▶ WHAT THE TASK REQUIRES
From the line with "let env := toy_env" through the line with "intros env.", repeat the entries verbatim, both end lines included, and add nothing.

☆ ☆ ☆ ☆ ☆

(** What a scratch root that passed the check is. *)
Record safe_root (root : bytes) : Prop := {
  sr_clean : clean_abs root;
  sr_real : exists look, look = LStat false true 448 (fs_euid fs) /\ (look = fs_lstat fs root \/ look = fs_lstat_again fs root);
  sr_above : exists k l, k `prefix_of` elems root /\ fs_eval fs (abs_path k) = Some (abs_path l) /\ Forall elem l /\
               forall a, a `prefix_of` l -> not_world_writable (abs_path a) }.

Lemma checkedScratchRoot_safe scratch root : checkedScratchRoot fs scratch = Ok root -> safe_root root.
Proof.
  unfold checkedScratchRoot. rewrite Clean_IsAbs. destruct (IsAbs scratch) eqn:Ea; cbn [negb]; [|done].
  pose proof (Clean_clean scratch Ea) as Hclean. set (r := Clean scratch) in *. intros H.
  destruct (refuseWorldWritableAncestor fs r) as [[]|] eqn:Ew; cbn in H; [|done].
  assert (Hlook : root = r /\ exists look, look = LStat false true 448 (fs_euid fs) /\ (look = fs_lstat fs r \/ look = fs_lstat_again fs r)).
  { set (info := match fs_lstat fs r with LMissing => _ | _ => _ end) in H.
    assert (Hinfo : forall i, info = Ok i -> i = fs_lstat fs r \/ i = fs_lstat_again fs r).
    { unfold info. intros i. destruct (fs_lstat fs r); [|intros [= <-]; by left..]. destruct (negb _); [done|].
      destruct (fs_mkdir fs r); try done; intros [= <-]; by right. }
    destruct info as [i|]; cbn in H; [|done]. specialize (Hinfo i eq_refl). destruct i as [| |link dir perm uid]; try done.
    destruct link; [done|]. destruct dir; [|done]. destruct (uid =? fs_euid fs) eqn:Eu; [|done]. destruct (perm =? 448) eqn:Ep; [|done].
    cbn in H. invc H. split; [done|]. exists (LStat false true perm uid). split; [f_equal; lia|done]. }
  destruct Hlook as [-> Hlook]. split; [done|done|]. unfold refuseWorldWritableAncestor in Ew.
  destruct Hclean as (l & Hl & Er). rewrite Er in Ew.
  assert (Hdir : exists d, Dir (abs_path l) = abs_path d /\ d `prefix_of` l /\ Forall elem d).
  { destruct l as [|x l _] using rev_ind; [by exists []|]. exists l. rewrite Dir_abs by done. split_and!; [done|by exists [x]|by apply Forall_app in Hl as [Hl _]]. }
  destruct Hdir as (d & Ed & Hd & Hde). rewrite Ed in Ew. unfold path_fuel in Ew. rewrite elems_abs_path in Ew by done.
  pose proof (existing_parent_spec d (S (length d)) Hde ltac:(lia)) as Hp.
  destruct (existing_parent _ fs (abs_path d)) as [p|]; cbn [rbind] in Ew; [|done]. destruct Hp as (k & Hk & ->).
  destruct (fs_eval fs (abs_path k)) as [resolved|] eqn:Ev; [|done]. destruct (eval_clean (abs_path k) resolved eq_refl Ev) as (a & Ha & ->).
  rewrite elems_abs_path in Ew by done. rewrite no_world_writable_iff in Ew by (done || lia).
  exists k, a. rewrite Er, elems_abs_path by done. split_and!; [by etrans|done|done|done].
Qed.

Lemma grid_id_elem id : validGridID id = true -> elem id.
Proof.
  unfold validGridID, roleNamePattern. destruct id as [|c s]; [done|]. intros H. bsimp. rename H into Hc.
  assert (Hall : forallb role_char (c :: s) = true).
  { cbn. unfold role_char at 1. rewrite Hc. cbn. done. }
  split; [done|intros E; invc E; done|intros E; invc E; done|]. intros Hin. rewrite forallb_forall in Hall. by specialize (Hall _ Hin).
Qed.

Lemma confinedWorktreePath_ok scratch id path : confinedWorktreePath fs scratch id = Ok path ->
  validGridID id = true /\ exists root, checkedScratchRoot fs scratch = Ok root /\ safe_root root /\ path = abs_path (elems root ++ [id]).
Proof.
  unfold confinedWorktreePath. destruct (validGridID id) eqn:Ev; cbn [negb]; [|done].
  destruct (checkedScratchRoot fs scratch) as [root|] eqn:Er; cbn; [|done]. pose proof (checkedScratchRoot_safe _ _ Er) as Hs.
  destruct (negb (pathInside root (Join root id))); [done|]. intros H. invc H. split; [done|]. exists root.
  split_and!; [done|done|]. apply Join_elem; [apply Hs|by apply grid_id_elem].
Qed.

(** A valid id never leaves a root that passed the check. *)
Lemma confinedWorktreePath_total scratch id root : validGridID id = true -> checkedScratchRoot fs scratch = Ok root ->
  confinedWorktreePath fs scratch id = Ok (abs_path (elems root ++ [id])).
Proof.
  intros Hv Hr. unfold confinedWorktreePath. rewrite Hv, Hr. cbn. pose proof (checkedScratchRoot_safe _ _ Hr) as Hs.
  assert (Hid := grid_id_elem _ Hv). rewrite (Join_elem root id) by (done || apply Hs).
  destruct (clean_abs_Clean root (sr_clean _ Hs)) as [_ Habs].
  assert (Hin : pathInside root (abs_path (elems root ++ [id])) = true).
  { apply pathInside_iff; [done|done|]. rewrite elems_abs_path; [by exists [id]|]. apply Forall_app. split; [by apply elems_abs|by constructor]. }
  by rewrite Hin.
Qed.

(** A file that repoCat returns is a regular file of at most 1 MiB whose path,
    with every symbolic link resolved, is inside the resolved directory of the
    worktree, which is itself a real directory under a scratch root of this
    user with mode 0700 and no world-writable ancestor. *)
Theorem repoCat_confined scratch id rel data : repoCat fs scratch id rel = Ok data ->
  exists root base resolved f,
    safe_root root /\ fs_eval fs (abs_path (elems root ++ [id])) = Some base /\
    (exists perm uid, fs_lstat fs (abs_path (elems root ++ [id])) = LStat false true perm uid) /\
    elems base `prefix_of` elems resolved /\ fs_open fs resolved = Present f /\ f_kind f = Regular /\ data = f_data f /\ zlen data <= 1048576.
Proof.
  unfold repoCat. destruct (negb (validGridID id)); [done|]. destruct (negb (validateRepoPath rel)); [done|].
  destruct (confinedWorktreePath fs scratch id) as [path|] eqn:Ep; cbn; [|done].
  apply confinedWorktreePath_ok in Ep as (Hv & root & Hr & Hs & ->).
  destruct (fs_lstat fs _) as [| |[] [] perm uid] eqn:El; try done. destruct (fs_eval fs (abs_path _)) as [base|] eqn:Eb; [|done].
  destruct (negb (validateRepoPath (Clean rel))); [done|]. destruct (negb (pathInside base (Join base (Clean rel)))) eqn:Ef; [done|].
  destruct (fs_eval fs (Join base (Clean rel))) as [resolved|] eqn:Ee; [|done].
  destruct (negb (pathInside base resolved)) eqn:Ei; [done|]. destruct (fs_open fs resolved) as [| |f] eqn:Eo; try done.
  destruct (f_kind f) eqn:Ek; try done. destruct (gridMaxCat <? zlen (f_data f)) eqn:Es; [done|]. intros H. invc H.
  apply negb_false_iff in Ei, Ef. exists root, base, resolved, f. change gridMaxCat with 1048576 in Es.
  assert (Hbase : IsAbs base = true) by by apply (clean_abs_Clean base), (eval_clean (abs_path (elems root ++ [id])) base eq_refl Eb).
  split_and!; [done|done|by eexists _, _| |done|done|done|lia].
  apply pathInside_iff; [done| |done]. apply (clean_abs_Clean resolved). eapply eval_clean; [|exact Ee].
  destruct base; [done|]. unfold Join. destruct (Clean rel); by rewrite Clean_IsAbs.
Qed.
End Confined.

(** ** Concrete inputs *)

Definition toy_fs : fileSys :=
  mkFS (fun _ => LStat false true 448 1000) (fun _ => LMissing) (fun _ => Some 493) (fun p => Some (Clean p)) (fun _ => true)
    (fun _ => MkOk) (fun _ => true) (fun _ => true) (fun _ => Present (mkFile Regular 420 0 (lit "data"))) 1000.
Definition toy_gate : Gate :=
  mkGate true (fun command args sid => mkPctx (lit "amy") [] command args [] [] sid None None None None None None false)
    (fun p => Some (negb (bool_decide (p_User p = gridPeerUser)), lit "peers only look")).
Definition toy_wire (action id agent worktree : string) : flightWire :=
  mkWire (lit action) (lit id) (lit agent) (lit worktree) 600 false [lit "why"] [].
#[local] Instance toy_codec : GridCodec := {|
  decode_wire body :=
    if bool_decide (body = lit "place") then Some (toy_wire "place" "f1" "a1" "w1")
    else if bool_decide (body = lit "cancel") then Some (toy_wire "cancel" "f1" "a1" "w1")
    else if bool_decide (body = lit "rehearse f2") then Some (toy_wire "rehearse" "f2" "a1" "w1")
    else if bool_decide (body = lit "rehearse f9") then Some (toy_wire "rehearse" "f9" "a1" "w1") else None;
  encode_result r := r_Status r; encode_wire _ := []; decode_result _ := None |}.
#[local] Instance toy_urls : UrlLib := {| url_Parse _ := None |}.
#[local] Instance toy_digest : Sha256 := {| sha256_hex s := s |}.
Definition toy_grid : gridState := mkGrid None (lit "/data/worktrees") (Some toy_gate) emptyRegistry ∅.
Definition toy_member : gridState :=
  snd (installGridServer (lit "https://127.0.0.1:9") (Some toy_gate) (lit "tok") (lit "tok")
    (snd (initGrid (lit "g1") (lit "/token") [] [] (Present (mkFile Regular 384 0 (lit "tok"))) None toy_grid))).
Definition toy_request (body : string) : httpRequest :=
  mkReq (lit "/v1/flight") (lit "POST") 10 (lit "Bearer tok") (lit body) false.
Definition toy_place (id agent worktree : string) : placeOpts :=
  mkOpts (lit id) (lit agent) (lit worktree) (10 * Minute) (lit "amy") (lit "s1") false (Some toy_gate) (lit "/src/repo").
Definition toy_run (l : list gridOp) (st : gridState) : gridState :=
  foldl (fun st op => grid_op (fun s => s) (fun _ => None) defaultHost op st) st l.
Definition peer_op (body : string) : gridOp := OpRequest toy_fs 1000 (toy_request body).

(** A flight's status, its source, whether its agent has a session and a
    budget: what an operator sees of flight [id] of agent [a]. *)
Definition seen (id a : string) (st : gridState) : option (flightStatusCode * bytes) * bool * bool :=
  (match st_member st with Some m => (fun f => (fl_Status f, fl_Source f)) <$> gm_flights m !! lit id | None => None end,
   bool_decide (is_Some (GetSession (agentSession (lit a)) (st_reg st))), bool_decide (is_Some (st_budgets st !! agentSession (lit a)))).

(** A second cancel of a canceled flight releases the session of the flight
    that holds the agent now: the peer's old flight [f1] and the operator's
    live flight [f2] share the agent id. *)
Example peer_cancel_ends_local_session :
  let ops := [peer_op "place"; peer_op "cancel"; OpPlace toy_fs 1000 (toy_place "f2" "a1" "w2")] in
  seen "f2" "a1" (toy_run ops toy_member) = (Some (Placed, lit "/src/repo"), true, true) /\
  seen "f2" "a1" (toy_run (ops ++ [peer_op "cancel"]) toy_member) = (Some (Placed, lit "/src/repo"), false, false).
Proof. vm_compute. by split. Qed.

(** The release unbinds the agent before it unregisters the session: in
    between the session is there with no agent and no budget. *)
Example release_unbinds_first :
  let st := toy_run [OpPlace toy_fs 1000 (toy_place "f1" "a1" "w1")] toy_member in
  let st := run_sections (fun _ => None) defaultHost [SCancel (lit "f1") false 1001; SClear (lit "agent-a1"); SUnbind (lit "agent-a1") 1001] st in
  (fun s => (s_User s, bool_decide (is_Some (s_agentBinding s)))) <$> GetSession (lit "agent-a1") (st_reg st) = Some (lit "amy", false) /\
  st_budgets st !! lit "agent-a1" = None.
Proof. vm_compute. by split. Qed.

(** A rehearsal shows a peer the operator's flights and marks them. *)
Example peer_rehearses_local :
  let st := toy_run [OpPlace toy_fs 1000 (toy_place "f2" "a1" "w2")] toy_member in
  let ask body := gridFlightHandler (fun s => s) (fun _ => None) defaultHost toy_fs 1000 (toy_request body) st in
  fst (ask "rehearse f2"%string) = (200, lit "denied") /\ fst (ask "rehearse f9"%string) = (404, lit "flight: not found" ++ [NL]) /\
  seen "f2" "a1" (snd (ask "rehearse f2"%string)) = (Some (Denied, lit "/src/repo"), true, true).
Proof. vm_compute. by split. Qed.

☆ ☆ ☆ ☆ ☆

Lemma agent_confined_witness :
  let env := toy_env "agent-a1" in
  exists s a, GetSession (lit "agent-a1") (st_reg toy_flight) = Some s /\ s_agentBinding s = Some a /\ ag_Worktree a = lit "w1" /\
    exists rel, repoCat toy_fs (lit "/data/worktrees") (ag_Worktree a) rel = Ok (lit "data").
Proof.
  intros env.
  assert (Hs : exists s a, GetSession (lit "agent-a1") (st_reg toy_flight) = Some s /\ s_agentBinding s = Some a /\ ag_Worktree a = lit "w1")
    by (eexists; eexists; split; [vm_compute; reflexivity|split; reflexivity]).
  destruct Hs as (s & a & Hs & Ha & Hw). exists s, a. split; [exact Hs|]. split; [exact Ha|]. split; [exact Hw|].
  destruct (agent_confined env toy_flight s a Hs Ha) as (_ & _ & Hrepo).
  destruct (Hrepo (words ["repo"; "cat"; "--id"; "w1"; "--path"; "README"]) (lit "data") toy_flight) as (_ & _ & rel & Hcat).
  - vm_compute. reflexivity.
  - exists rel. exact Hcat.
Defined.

☆ ☆ ☆ ☆ ☆

▶ SOLUTION TO THIS EXERCISE
  let env := toy_env "agent-a1" in
  exists s a, GetSession (lit "agent-a1") (st_reg toy_flight) = Some s /\ s_agentBinding s = Some a /\ ag_Worktree a = lit "w1" /\
    exists rel, repoCat toy_fs (lit "/data/worktrees") (ag_Worktree a) rel = Ok (lit "data").
Proof.
  intros env.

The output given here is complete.